--- TASK TO CARRY OUT ---
Below are the entries to retype; reproduce each one exactly.

-------- THE INPUT --------

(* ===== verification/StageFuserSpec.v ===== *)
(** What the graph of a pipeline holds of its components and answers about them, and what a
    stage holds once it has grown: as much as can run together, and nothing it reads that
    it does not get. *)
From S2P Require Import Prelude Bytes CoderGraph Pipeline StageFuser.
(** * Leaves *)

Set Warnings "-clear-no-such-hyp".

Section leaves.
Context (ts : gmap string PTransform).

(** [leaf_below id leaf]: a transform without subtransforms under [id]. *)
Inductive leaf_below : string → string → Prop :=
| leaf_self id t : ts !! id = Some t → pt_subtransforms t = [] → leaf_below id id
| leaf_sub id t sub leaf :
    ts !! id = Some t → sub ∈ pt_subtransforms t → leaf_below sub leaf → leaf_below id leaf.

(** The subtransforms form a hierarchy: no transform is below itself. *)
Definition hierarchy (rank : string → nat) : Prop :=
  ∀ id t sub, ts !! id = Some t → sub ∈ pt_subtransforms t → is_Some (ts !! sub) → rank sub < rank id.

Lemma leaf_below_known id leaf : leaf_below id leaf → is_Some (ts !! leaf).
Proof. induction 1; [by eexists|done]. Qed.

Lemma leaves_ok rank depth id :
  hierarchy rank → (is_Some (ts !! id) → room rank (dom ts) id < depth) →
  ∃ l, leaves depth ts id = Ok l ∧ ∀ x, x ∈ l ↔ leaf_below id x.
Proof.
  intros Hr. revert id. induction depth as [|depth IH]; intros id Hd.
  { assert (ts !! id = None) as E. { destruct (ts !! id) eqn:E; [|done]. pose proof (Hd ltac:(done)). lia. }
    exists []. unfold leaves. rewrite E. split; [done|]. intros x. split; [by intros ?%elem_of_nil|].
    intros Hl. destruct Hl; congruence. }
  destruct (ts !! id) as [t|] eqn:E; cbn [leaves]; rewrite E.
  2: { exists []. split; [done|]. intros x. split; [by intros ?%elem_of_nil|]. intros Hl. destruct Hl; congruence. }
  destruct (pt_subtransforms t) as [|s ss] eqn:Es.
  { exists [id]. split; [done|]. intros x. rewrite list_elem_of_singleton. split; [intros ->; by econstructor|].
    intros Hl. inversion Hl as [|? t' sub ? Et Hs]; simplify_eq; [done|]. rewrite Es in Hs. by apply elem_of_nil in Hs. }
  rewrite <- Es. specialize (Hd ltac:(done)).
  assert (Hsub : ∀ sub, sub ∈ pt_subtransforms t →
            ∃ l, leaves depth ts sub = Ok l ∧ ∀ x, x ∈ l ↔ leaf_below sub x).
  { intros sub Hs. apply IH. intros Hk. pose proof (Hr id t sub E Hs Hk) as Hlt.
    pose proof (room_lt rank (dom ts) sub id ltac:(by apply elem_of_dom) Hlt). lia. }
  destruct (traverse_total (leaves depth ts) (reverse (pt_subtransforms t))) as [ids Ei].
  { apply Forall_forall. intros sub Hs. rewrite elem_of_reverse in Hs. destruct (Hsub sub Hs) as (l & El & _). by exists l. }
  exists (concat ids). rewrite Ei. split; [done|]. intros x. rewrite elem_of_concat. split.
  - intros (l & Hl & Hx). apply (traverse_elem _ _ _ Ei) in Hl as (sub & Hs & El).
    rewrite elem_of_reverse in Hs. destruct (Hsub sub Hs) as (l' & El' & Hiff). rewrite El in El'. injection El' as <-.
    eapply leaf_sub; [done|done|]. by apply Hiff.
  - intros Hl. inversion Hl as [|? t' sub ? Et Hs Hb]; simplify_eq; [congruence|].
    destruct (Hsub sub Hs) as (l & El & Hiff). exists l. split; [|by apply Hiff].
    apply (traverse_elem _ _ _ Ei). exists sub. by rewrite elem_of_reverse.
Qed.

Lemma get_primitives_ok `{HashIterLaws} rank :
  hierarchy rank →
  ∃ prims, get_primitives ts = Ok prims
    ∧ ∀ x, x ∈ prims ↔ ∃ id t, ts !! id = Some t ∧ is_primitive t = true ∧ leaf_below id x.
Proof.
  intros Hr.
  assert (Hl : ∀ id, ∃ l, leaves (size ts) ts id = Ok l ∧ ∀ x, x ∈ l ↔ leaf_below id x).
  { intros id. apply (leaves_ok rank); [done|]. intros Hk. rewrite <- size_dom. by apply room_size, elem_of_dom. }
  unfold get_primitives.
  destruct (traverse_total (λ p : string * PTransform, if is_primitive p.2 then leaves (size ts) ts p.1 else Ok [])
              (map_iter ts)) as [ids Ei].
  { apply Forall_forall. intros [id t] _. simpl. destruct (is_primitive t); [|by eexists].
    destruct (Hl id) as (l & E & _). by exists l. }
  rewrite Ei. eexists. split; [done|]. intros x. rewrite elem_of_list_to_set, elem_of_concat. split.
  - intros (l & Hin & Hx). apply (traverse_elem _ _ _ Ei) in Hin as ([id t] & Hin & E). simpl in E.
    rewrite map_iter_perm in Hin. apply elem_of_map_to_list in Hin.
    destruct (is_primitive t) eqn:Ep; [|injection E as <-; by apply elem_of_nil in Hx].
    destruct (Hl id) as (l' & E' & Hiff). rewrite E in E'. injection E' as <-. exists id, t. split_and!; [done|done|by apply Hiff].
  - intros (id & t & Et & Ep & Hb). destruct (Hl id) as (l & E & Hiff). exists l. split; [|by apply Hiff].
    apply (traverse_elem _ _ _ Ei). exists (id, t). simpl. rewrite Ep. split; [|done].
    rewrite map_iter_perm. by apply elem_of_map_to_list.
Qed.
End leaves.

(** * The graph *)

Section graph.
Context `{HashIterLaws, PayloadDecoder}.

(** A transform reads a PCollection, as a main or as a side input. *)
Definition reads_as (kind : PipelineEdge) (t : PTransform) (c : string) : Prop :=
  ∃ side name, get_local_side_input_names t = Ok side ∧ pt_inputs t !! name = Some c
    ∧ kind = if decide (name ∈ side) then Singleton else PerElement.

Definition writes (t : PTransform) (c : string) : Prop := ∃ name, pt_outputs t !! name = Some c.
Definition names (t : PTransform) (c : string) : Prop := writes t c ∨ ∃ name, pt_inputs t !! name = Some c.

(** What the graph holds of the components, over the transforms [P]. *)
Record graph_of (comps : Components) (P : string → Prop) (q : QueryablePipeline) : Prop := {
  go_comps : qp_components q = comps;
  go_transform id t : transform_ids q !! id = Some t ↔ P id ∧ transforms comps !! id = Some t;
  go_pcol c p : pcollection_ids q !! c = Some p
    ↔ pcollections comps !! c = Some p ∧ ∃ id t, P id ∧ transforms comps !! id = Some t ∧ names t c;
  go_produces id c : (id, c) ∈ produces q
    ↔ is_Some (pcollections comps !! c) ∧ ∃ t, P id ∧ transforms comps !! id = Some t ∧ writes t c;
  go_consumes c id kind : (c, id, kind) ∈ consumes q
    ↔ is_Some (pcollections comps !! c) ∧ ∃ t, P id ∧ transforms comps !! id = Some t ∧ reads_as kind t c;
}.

--------

--- WRITTEN SOLUTION ---
(* ===== verification/StageFuserSpec.v ===== *)
(** What the graph of a pipeline holds of its components and answers about them, and what a
    stage holds once it has grown: as much as can run together, and nothing it reads that
    it does not get. *)
From S2P Require Import Prelude Bytes CoderGraph Pipeline StageFuser.
(** * Leaves *)

Set Warnings "-clear-no-such-hyp".

Section leaves.
Context (ts : gmap string PTransform).

(** [leaf_below id leaf]: a transform without subtransforms under [id]. *)
Inductive leaf_below : string → string → Prop :=
| leaf_self id t : ts !! id = Some t → pt_subtransforms t = [] → leaf_below id id
| leaf_sub id t sub leaf :
    ts !! id = Some t → sub ∈ pt_subtransforms t → leaf_below sub leaf → leaf_below id leaf.

(** The subtransforms form a hierarchy: no transform is below itself. *)
Definition hierarchy (rank : string → nat) : Prop :=
  ∀ id t sub, ts !! id = Some t → sub ∈ pt_subtransforms t → is_Some (ts !! sub) → rank sub < rank id.

Lemma leaf_below_known id leaf : leaf_below id leaf → is_Some (ts !! leaf).
Proof. induction 1; [by eexists|done]. Qed.

Lemma leaves_ok rank depth id :
  hierarchy rank → (is_Some (ts !! id) → room rank (dom ts) id < depth) →
  ∃ l, leaves depth ts id = Ok l ∧ ∀ x, x ∈ l ↔ leaf_below id x.
Proof.
  intros Hr. revert id. induction depth as [|depth IH]; intros id Hd.
  { assert (ts !! id = None) as E. { destruct (ts !! id) eqn:E; [|done]. pose proof (Hd ltac:(done)). lia. }
    exists []. unfold leaves. rewrite E. split; [done|]. intros x. split; [by intros ?%elem_of_nil|].
    intros Hl. destruct Hl; congruence. }
  destruct (ts !! id) as [t|] eqn:E; cbn [leaves]; rewrite E.
  2: { exists []. split; [done|]. intros x. split; [by intros ?%elem_of_nil|]. intros Hl. destruct Hl; congruence. }
  destruct (pt_subtransforms t) as [|s ss] eqn:Es.
  { exists [id]. split; [done|]. intros x. rewrite list_elem_of_singleton. split; [intros ->; by econstructor|].
    intros Hl. inversion Hl as [|? t' sub ? Et Hs]; simplify_eq; [done|]. rewrite Es in Hs. by apply elem_of_nil in Hs. }
  rewrite <- Es. specialize (Hd ltac:(done)).
  assert (Hsub : ∀ sub, sub ∈ pt_subtransforms t →
            ∃ l, leaves depth ts sub = Ok l ∧ ∀ x, x ∈ l ↔ leaf_below sub x).
  { intros sub Hs. apply IH. intros Hk. pose proof (Hr id t sub E Hs Hk) as Hlt.
    pose proof (room_lt rank (dom ts) sub id ltac:(by apply elem_of_dom) Hlt). lia. }
  destruct (traverse_total (leaves depth ts) (reverse (pt_subtransforms t))) as [ids Ei].
  { apply Forall_forall. intros sub Hs. rewrite elem_of_reverse in Hs. destruct (Hsub sub Hs) as (l & El & _). by exists l. }
  exists (concat ids). rewrite Ei. split; [done|]. intros x. rewrite elem_of_concat. split.
  - intros (l & Hl & Hx). apply (traverse_elem _ _ _ Ei) in Hl as (sub & Hs & El).
    rewrite elem_of_reverse in Hs. destruct (Hsub sub Hs) as (l' & El' & Hiff). rewrite El in El'. injection El' as <-.
    eapply leaf_sub; [done|done|]. by apply Hiff.
  - intros Hl. inversion Hl as [|? t' sub ? Et Hs Hb]; simplify_eq; [congruence|].
    destruct (Hsub sub Hs) as (l & El & Hiff). exists l. split; [|by apply Hiff].
    apply (traverse_elem _ _ _ Ei). exists sub. by rewrite elem_of_reverse.
Qed.

Lemma get_primitives_ok `{HashIterLaws} rank :
  hierarchy rank →
  ∃ prims, get_primitives ts = Ok prims
    ∧ ∀ x, x ∈ prims ↔ ∃ id t, ts !! id = Some t ∧ is_primitive t = true ∧ leaf_below id x.
Proof.
  intros Hr.
  assert (Hl : ∀ id, ∃ l, leaves (size ts) ts id = Ok l ∧ ∀ x, x ∈ l ↔ leaf_below id x).
  { intros id. apply (leaves_ok rank); [done|]. intros Hk. rewrite <- size_dom. by apply room_size, elem_of_dom. }
  unfold get_primitives.
  destruct (traverse_total (λ p : string * PTransform, if is_primitive p.2 then leaves (size ts) ts p.1 else Ok [])
              (map_iter ts)) as [ids Ei].
  { apply Forall_forall. intros [id t] _. simpl. destruct (is_primitive t); [|by eexists].
    destruct (Hl id) as (l & E & _). by exists l. }
  rewrite Ei. eexists. split; [done|]. intros x. rewrite elem_of_list_to_set, elem_of_concat. split.
  - intros (l & Hin & Hx). apply (traverse_elem _ _ _ Ei) in Hin as ([id t] & Hin & E). simpl in E.
    rewrite map_iter_perm in Hin. apply elem_of_map_to_list in Hin.
    destruct (is_primitive t) eqn:Ep; [|injection E as <-; by apply elem_of_nil in Hx].
    destruct (Hl id) as (l' & E' & Hiff). rewrite E in E'. injection E' as <-. exists id, t. split_and!; [done|done|by apply Hiff].
  - intros (id & t & Et & Ep & Hb). destruct (Hl id) as (l & E & Hiff). exists l. split; [|by apply Hiff].
    apply (traverse_elem _ _ _ Ei). exists (id, t). simpl. rewrite Ep. split; [|done].
    rewrite map_iter_perm. by apply elem_of_map_to_list.
Qed.
End leaves.

(** * The graph *)

Section graph.
Context `{HashIterLaws, PayloadDecoder}.

(** A transform reads a PCollection, as a main or as a side input. *)
Definition reads_as (kind : PipelineEdge) (t : PTransform) (c : string) : Prop :=
  ∃ side name, get_local_side_input_names t = Ok side ∧ pt_inputs t !! name = Some c
    ∧ kind = if decide (name ∈ side) then Singleton else PerElement.

Definition writes (t : PTransform) (c : string) : Prop := ∃ name, pt_outputs t !! name = Some c.
Definition names (t : PTransform) (c : string) : Prop := writes t c ∨ ∃ name, pt_inputs t !! name = Some c.

(** What the graph holds of the components, over the transforms [P]. *)
Record graph_of (comps : Components) (P : string → Prop) (q : QueryablePipeline) : Prop := {
  go_comps : qp_components q = comps;
  go_transform id t : transform_ids q !! id = Some t ↔ P id ∧ transforms comps !! id = Some t;
  go_pcol c p : pcollection_ids q !! c = Some p
    ↔ pcollections comps !! c = Some p ∧ ∃ id t, P id ∧ transforms comps !! id = Some t ∧ names t c;
  go_produces id c : (id, c) ∈ produces q
    ↔ is_Some (pcollections comps !! c) ∧ ∃ t, P id ∧ transforms comps !! id = Some t ∧ writes t c;
  go_consumes c id kind : (c, id, kind) ∈ consumes q
    ↔ is_Some (pcollections comps !! c) ∧ ∃ t, P id ∧ transforms comps !! id = Some t ∧ reads_as kind t c;
}.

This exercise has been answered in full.